Sunday, September 14, 2008

Bank of America buys Merrill Lynch

Wow!

I didn't see this coming. I thought it would take at least a few more weeks for Merrill to "disappear." What I really don't get is the premium BofA is paying. The buyout is for $29 dollars a share, and Merrill closed at $17 Friday.

BofA is buying them for $43.5 billion. That seems like a lot considering the July sale of Merrill's $30.6 billion in CDO assets to Lone Star Funds for 22 cents on the dollar. Merrill put up 17 of those cents in a loan to Lone Star). If Lone Star defaults on that loan, (because those CDOs turn out to mostly be junk), Merrill's only recourse is to take them back.
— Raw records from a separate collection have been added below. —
(** * infomapmex: the MATLAB MEX adapter of the Infomap clustering engine

    A shallow embedding of [src/infomapmex.cpp]: the argument parser
    [parse_args], the classification of a triplet (edge list) input and the
    construction of the edge vectors inside [mexFunction], and the copy of the
    engine's leaves into the membership vector.

    The host runtime (the [mx*] accessors), the graph helper [GraphC] and the
    Infomap engine are collaborators of the adapter: the first is a record of
    the values its accessors return, the other two are together the variable
    of a section. *)

From Stdlib Require Import ZArith List String Ascii Bool Lia.
From Stdlib Require Import SpecFloat DecimalString.
From Stdlib Require DecimalPos DecimalZ.
From stdpp Require Import base list.
Import ListNotations.

Local Open Scope Z_scope.

(** ** C++ [double]

    IEEE 754 binary64 as the Standard Library specifies it ([spec_float] at
    precision 53 and maximal exponent 1024), with the comparisons and the
    subtraction the adapter uses.  A NaN compares false with everything. *)

Module Double.

Definition prec : Z := 53.
Definition emax : Z := 1024.

Definition double : Type := spec_float.

Definition ltb (x y : double) : bool := SFltb x y.
Definition gtb (x y : double) : bool := SFltb y x.
Definition geb (x y : double) : bool := SFleb y x.

Definition sub (x y : double) : double := SFsub prec emax x y.

(** Conversion of an integer ([int], [unsigned int]) to [double]; exact
    below 2^53. *)
Definition of_Z (z : Z) : double := binary_normalize prec emax z 0 false.

Definition zero : double := S754_zero false.
Definition one : double := of_Z 1.
Definition nan : double := S754_nan.

(** The double nearest to [m * 2^e]. *)
Definition of_binary (m e : Z) : double := binary_normalize prec emax m e false.


Definition is_nan (x : double) : bool :=
  match x with
  | S754_nan => true
  | _ => false
  end.

(** *** [std::to_string(double)]

    The C++ standard defines it as [sprintf] with the format ["%f"]: an
    optional sign, the integer digits, a point and six fractional digits;
    the value is rounded to the sixth decimal (to nearest, ties to even, on
    the exact binary value, as glibc does).  Infinities print as [inf];
    a NaN prints as [nan] ([spec_float] keeps no sign for a NaN: glibc
    prints a NaN whose sign bit is set as [-nan], so the text given here is
    that of a NaN with a clear sign bit). *)

Definition digit (d : Z) : ascii :=
  match d with
  | 0 => "0" | 1 => "1" | 2 => "2" | 3 => "3" | 4 => "4"
  | 5 => "5" | 6 => "6" | 7 => "7" | 8 => "8" | _ => "9"
  end%char.

(** The [n] low-order decimal digits of [q], most significant first. *)
Fixpoint fixed_digits (n : nat) (q : Z) : string :=
  match n with
  | O => EmptyString
  | S n' => (fixed_digits n' (q / 10) ++ String (digit (q mod 10)) EmptyString)%string
  end.

Definition int_digits (q : Z) : string :=
  NilZero.string_of_uint (N.to_uint (Z.to_N q)).

(** [m * 2^e * 10^6] rounded to the nearest integer, ties to even. *)
Definition scaled_micro (m : positive) (e : Z) : Z :=
  if 0 <=? e then Zpos m * 2 ^ e * 1000000
  else
    let num := Zpos m * 1000000 in
    let den := 2 ^ (- e) in
    let q := num / den in
    let r := num mod den in
    match 2 * r ?= den with
    | Lt => q
    | Gt => q + 1
    | Eq => if Z.even q then q else q + 1
    end.

Definition sign_string (s : bool) : string :=
  if s then "-"%string else EmptyString.

Definition fixed_string (q : Z) : string :=
  (int_digits (q / 1000000) ++ "." ++ fixed_digits 6 (q mod 1000000))%string.

Definition to_string (x : double) : string :=
  match x with
  | S754_nan => "nan"%string
  | S754_infinity s => (sign_string s ++ "inf")%string
  | S754_zero s => (sign_string s ++ fixed_string 0)%string
  | S754_finite s m e => (sign_string s ++ fixed_string (scaled_micro m e))%string
  end.

End Double.

Abbreviation double := Double.double.

(** ** The host runtime's arrays

    An [mxArray] as [parse_args] and [mexFunction] observe it: one field per
    accessor of the MEX interface that the adapter calls.  [mxGetM] and
    [mxGetN] hold the dimensions as the [int] the adapter stores them in.
    [mxGetPr] is the buffer of real values, column after column; the empty
    list stands for the null pointer of an array without real data.
    [mxArrayToString] is the C string of a character array. *)

Record mxArray : Type := {
  mxGetM : Z;
  mxGetN : Z;
  mxIsComplex : bool;
  mxIsEmpty : bool;
  mxIsCell : bool;
  mxIsNumeric : bool;
  mxIsChar : bool;
  mxGetPr : list double;
  mxArrayToString : string
}.

(** ** Errors of the argument parser *)

Inductive error_type : Type :=
| NO_ERROR
| ERROR_TOO_MANY_OUTPUT_ARGS
| ERROR_NOT_ENOUGH_ARGS
| ERROR_ARG_VALUE
| ERROR_ARG_TYPE
| ERROR_MATRIX
| ERROR_ARG_EMPTY
| ERROR_ARG_UNKNOWN.

Definition error_type_eqb (a b : error_type) : bool :=
  match a, b with
  | NO_ERROR, NO_ERROR
  | ERROR_TOO_MANY_OUTPUT_ARGS, ERROR_TOO_MANY_OUTPUT_ARGS
  | ERROR_NOT_ENOUGH_ARGS, ERROR_NOT_ENOUGH_ARGS
  | ERROR_ARG_VALUE, ERROR_ARG_VALUE
  | ERROR_ARG_TYPE, ERROR_ARG_TYPE
  | ERROR_MATRIX, ERROR_MATRIX
  | ERROR_ARG_EMPTY, ERROR_ARG_EMPTY
  | ERROR_ARG_UNKNOWN, ERROR_ARG_UNKNOWN => true
  | _, _ => false
  end.

(** The table [error_strings], indexed by the error.  The sixth entry is
    written over two source lines joined by a backslash, so the indentation
    of the second line is part of the text. *)
Definition error_strings (e : error_type) : string :=
  match e with
  | NO_ERROR => ""
  | ERROR_TOO_MANY_OUTPUT_ARGS => "Too many output arguments."
  | ERROR_NOT_ENOUGH_ARGS => "Not enough input arguments."
  | ERROR_ARG_VALUE => "Non valid argument value."
  | ERROR_ARG_TYPE => "Non valid argument type."
  | ERROR_MATRIX =>
      "Non valid input adjacency matrix. PACO accepts symmetric real dense-type (n x n) matrices or sparse edges-list representation     [num_edges x 3] array of edges list with edge endpoints and weight."
  | ERROR_ARG_EMPTY => "Expected some argument value but empty found."
  | ERROR_ARG_UNKNOWN => "Unkwown argument."
  end%string.

Record InfomapParams : Type := { options : string }.

(** ** [strcasecmp] *)

Definition tolower (c : ascii) : ascii :=
  let n := nat_of_ascii c in
  if (65 <=? n)%nat && (n <=? 90)%nat then ascii_of_nat (n + 32) else c.

Definition char_code (c : ascii) : Z := Z.of_nat (nat_of_ascii c).

Fixpoint strcasecmp (s t : string) : Z :=
  match s, t with
  | EmptyString, EmptyString => 0
  | EmptyString, String d _ => 0 - char_code (tolower d)
  | String c _, EmptyString => char_code (tolower c)
  | String c s', String d t' =>
      if Ascii.eqb (tolower c) (tolower d) then strcasecmp s' t'
      else char_code (tolower c) - char_code (tolower d)
  end.

(** Equality of two names up to the case of their letters. *)
Fixpoint lower (s : string) : string :=
  match s with
  | EmptyString => EmptyString
  | String c s' => String (tolower c) (lower s')
  end.

Definition same_name (s t : string) : Prop := lower s = lower t.

(** ** [parse_args]

    The result is [None] where the source dereferences the null pointer that
    [mxGetPr] returns for a value without real data; otherwise the returned
    error, the parameters and the error position as the call leaves them. *)

Definition parse_result : Type := option (error_type * InfomapParams * Z).

Definition add_option (pars : InfomapParams) (s : string) : InfomapParams :=
  {| options := (options pars ++ s)%string |}.

(** The loop [while (argcount < nInputArgs)]: [rest] holds the arguments
    from index [argcount] on. *)
Fixpoint parse_pairs (rest : list mxArray) (argcount : Z)
    (pars : InfomapParams) (argposerr : Z) : parse_result :=
  match rest with
  | [] => Some (NO_ERROR, pars, argposerr)
  | [_] => Some (ERROR_ARG_EMPTY, pars, argcount)
  | partype :: parval :: rest' =>
      if mxIsChar partype && negb (mxIsChar parval) then
        let cpartype := mxArrayToString partype in
        if strcasecmp cpartype "N" =? 0 then
          match mxGetPr parval with
          | [] => None
          | v :: _ =>
              if Double.ltb v Double.zero
              then Some (ERROR_ARG_VALUE, pars, argcount + 1)
              else parse_pairs rest' (argcount + 2)
                     (add_option pars (" -N" ++ Double.to_string v ++ " ")) argposerr
          end
        else if strcasecmp cpartype "p" =? 0 then
          match mxGetPr parval with
          | [] => None
          | v :: _ =>
              if Double.ltb v Double.zero || Double.gtb v Double.one
              then Some (ERROR_ARG_VALUE, pars, argcount + 1)
              else parse_pairs rest' (argcount + 2)
                     (add_option pars (" -p" ++ Double.to_string v ++ " ")) argposerr
          end
        else if strcasecmp cpartype "y" =? 0 then
          match mxGetPr parval with
          | [] => None
          | v :: _ =>
              if Double.ltb v Double.zero || Double.gtb v Double.one
              then Some (ERROR_ARG_VALUE, pars, argcount + 1)
              else parse_pairs rest' (argcount + 2)
                     (add_option pars (" -y" ++ Double.to_string v ++ " ")) argposerr
          end
        else if strcasecmp cpartype "markov-time" =? 0 then
          match mxGetPr parval with
          | [] => None
          | v :: _ =>
              if Double.ltb v Double.zero
              then Some (ERROR_ARG_VALUE, pars, argcount + 1)
              else parse_pairs rest' (argcount + 2)
                     (add_option pars (" --markov-time " ++ Double.to_string v ++ " ")) argposerr
          end
        else Some (ERROR_ARG_UNKNOWN, pars, argcount)
      else Some (ERROR_ARG_TYPE, pars, argcount)
  end.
It might be a good move by Lone Star, they bet $1.2 billion, and could make a bunch more, but their loss is limited.

Merrill booked $6.7 billion in income from this transaction. That's making the assumption that the $5.5 billion that was a loan is actually made good.
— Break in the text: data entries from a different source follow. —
Lemma generated_id_is_free_until_used_witness :
  value_of (post_track_generate ["ABC"; "XYZ"]
              (world_of (submitUpdate ViaRest (report "TRK-XYZ" (1 # 1) (2 # 1))
                 (world_of (submitUpdate ViaRest report_abc (init clock_seconds))))))
    <> Some "TRK-XYZ".
Proof.
  apply (generated_id_is_free_until_used
           (world_of (submitUpdate ViaRest report_abc (init clock_seconds)))
           ["ABC"; "XYZ"] "TRK-XYZ" ViaRest (1 # 1) (2 # 1)).
  - vm_compute. reflexivity.
  - unfold inside_range. repeat split; discriminate.
Defined.

(** ** Invariants over every run of the server *)

Lemma submitUpdate_clock_reads w e d :
  clock (world_of (submitUpdate e d w)) = clock w /\
  reads w <= reads (world_of (submitUpdate e d w)).
Proof.
  destruct (accepts d) eqn:Ha.
  - destruct (accepts_accepts_for d Ha) as (t & Ht & _).
    destruct (submitUpdate_stores w e d t Ht) as (_ & _ & _ & _ & _ & _ & _ & _ & ->).
    rewrite (reads_submitUpdate w e d t Ht). split; [reflexivity|lia].
  - destruct (submitUpdate_rejected w e d Ha) as [-> _]. split; [reflexivity|lia].
Qed.

Lemma post_deactivate_cases w t :
  world_of (post_deactivate t w) = w \/
  exists r, t <> "" /\ locations w !! t = Some r /\
    world_of (post_deactivate t w) = with_locations (insert t (set_isActive false r)) w.
Proof.
  destruct (decide (t = "")) as [->|Hne];
    [left; by rewrite post_deactivate_not_found by auto|].
  destruct (locations w !! t) as [r|] eqn:Hl.
  - right. exists r. by rewrite (post_deactivate_found w t r Hne Hl).
  - left. by rewrite post_deactivate_not_found by auto.
Qed.

Lemma step_clock_reads w w' :
  step w w' -> clock w' = clock w /\ reads w <= reads w'.
Proof.
  destruct 1.
  - apply (submitUpdate_clock_reads w ViaRest d).
  - unfold get_location. destruct (String.eqb t ""); [cbn; split; [done|lia]|].
    unfold bind, Location_findOne. cbn.
    destruct (locations w !! t); cbn; split; (done || lia).
  - unfold get_path. destruct (String.eqb t ""); [cbn; split; [done|lia]|].
    unfold bind, PathHistory_findOne. cbn.
    destruct (pathHistories w !! t); cbn; split; (done || lia).
  - destruct (post_deactivate_cases w t) as [-> | (r & _ & _ & ->)];
      cbn; split; (done || lia).
  - rewrite post_cleanup_unfold. cbn. split; [done|lia].
  - rewrite cleanup_job_world, post_cleanup_unfold. cbn. split; [done|lia].
  - cbn. split; [done|lia].
  - cbn. split; [done|lia].
  - cbn. split; [done|lia].
  - cbn. split; [done|lia].
  - apply (submitUpdate_clock_reads w (ViaSocket c) d).
  - cbn. split; [done|lia].
Qed.

Lemma step_all_cases w w' :
  step_all w w' ->
  clock w' = clock w /\ reads w <= reads w' /\
  ((exists e d, w' = world_of (submitUpdate e d w)) \/
   (exists t, w' = world_of (post_deactivate t w)) \/
   w' = world_of (post_cleanup w) \/
   (locations w' = locations w /\ pathHistories w' = pathHistories w)).
Proof.
  destruct 1 as [w' Hs | draws |].
  - destruct (step_clock_reads w w' Hs) as [Hc Hr].
    split; [assumption|]. split; [assumption|]. by apply step_cases.
  - destruct (post_track_generate_frame draws w) as [-> _].
    split; [done|]. split; [lia|]. by do 3 right.
  - cbn. split; [done|]. split; [lia|]. by do 3 right.
Qed.

Lemma slice_last_nonempty (l : list Point.t) (p : Point.t) :
  slice (-1000) (l ++ [p]) <> [] /\ last (slice (-1000) (l ++ [p])) = Some p.
Proof.
  rewrite slice_last, length_app. cbn [length].
  rewrite drop_app_le by lia. split; [|apply last_snoc].
  intros H. by apply app_eq_nil in H as [_ ?].
Qed.

Lemma step_all_stores_ok w w' : step_all w w' -> stores_ok w -> stores_ok w'.
Proof.
  intros Hs [HL HP].
  destruct (step_all_cases w w' Hs)
    as (_ & _ & [(e & d & ->)|[(t & ->)|[->|[Hl Hp]]]]).
  - destruct (accepts d) eqn:Ha;
      [|by destruct (submitUpdate_rejected w e d Ha) as [-> _]].
    destruct (accepts_accepts_for d Ha) as (t & Ht & Hne).
    destruct (accepts_for_inv t d Ht) as (la' & ln' & _ & Hla' & Hln' & Hv).
    destruct (submitUpdate_stores w e d t Ht) as (la & ln & Hla & Hln & Hl' & Hp' & _).
    rewrite Hla in Hla'. rewrite Hln in Hln'. injection Hla' as <-. injection Hln' as <-.
    apply invalid_coordinates_false in Hv. unfold stores_ok. rewrite Hl', Hp'. split.
    + intros t' loc. rewrite lookup_insert_Some. intros [[<- <-]|[_ H]]; [|by apply HL].
      split; [reflexivity|]. split; [assumption|exact Hv].
    + intros t' ph. rewrite lookup_insert_Some. intros [[<- <-]|[_ H]]; [|by apply HP].
      unfold path_ok, stored_trail. cbn [PathHistory.trackId PathHistory.points].
      split; [reflexivity|]. split; [assumption|].
      split; [apply slice_last_nonempty|]. split; [apply length_slice_last|].
      rewrite slice_last. apply Forall_drop, Forall_app.
      split; [|constructor; [exact Hv|constructor]].
      unfold trail. destruct (pathHistories w !! t) as [old|] eqn:Hold; [|constructor].
      by destruct (HP t old Hold) as (_ & _ & _ & _ & ?).
  - destruct (post_deactivate_cases w t) as [-> | (r & Hne & Hr & ->)]; [by split|].
    split; [|exact HP]. intros t' loc. cbn. rewrite lookup_insert_Some.
    intros [[<- <-]|[_ H]]; [|by apply HL].
    destruct (HL t r Hr) as (H1 & H2 & H3).
    split; [exact H1|]. split; [exact H2|exact H3].
  - split.
    + intros t loc. rewrite post_cleanup_lookup_location.
      destruct (locations w !! t) as [l|] eqn:E; [|done].
      case_decide; [done|]. intros [= <-]. by apply HL.
    + intros t ph. rewrite post_cleanup_lookup_path.
      destruct (pathHistories w !! t) as [l|] eqn:E; [|done].
      case_decide; [done|]. intros [= <-]. by apply HP.
  - split; [intros t loc; rewrite Hl; apply HL | intros t ph; rewrite Hp; apply HP].
Qed.

(** X21. In every state the server can reach through requests of the
    modelled types, whatever routes and events led to it, each Position
    Record sits under its own non-empty track id,
    and each Trail Record sits under its own non-empty track id and holds at
    least 1 and at most 1000 points: no trail is ever stored empty or over
    the cap. *)
Theorem stores_stay_well_formed (clk : nat -> Z) (w : World)
    (Hrun : rtc step_all (init clk) w) :
  (forall t loc, locations w !! t = Some loc ->
     Location.trackId loc = t /\ t <> "") /\
  (forall t ph, pathHistories w !! t = Some ph ->
     PathHistory.trackId ph = t /\ t <> "" /\
     1 <= length (PathHistory.points ph) <= 1000).
Proof.
  assert (H : stores_ok w).
  { revert w Hrun. apply rtc_ind_r.
    - split; intros t x; cbn; by rewrite lookup_empty.
    - intros y z _ Hs IH. by apply (step_all_stores_ok y z). }
  destruct H as [HL HP]. split.
  - intros t loc Hl. destruct (HL t loc Hl) as (H1 & H2 & _). by split.
  - intros t ph Hph. destruct (HP t ph Hph) as (H1 & H2 & H3 & H4 & _).
    split; [exact H1|]. split; [exact H2|].
    destruct (PathHistory.points ph); [contradiction|cbn in *; lia].
Qed.

Lemma world_busy_run : rtc step_all (init clock_seconds) world_busy.
Proof.
  unfold world_busy.
  eapply rtc_l; [apply step_all_step, (step_rest_update _ report_x)|].
  eapply rtc_l; [apply step_all_step, (step_connection _ 1)|].
  eapply rtc_l; [apply step_all_step, (step_socket_update _ 1 report_abc); by vm_compute|].
  eapply rtc_l; [apply step_all_step, (step_deactivate _ "X")|].
  eapply rtc_l; [apply step_all_stats|].
  eapply rtc_l; [apply step_all_step, step_cleanup|].
  apply rtc_refl.
Qed.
If that loan defaults, I'm sure BofA will be thrilled to take those lousy CDOs back on it's books. After all, they bought Countrywide, didn't they? They must have quite an appetite for over-valued mortgage paper.

3 comments:

Unknown said...

Check out the europe markets right now.
http://finance.yahoo.com/intlindices?e=europe

Expect a bad day today on the markets. Glad I'm short. :)

Unknown said...

Don't forget that the collapse of these institutions is due to leverage on the CDO assets that are hard to value. The CDO assets are probably not as bad as they are made out to be. Merrill was $55 a share in May. Not to say they were really worth that but $29 may be a bargain. This crisis will pass and some of these institutions are very valuable.

Unknown said...

That is why I'm buying like mad right now. It is like the "blue light special" on financial stocks.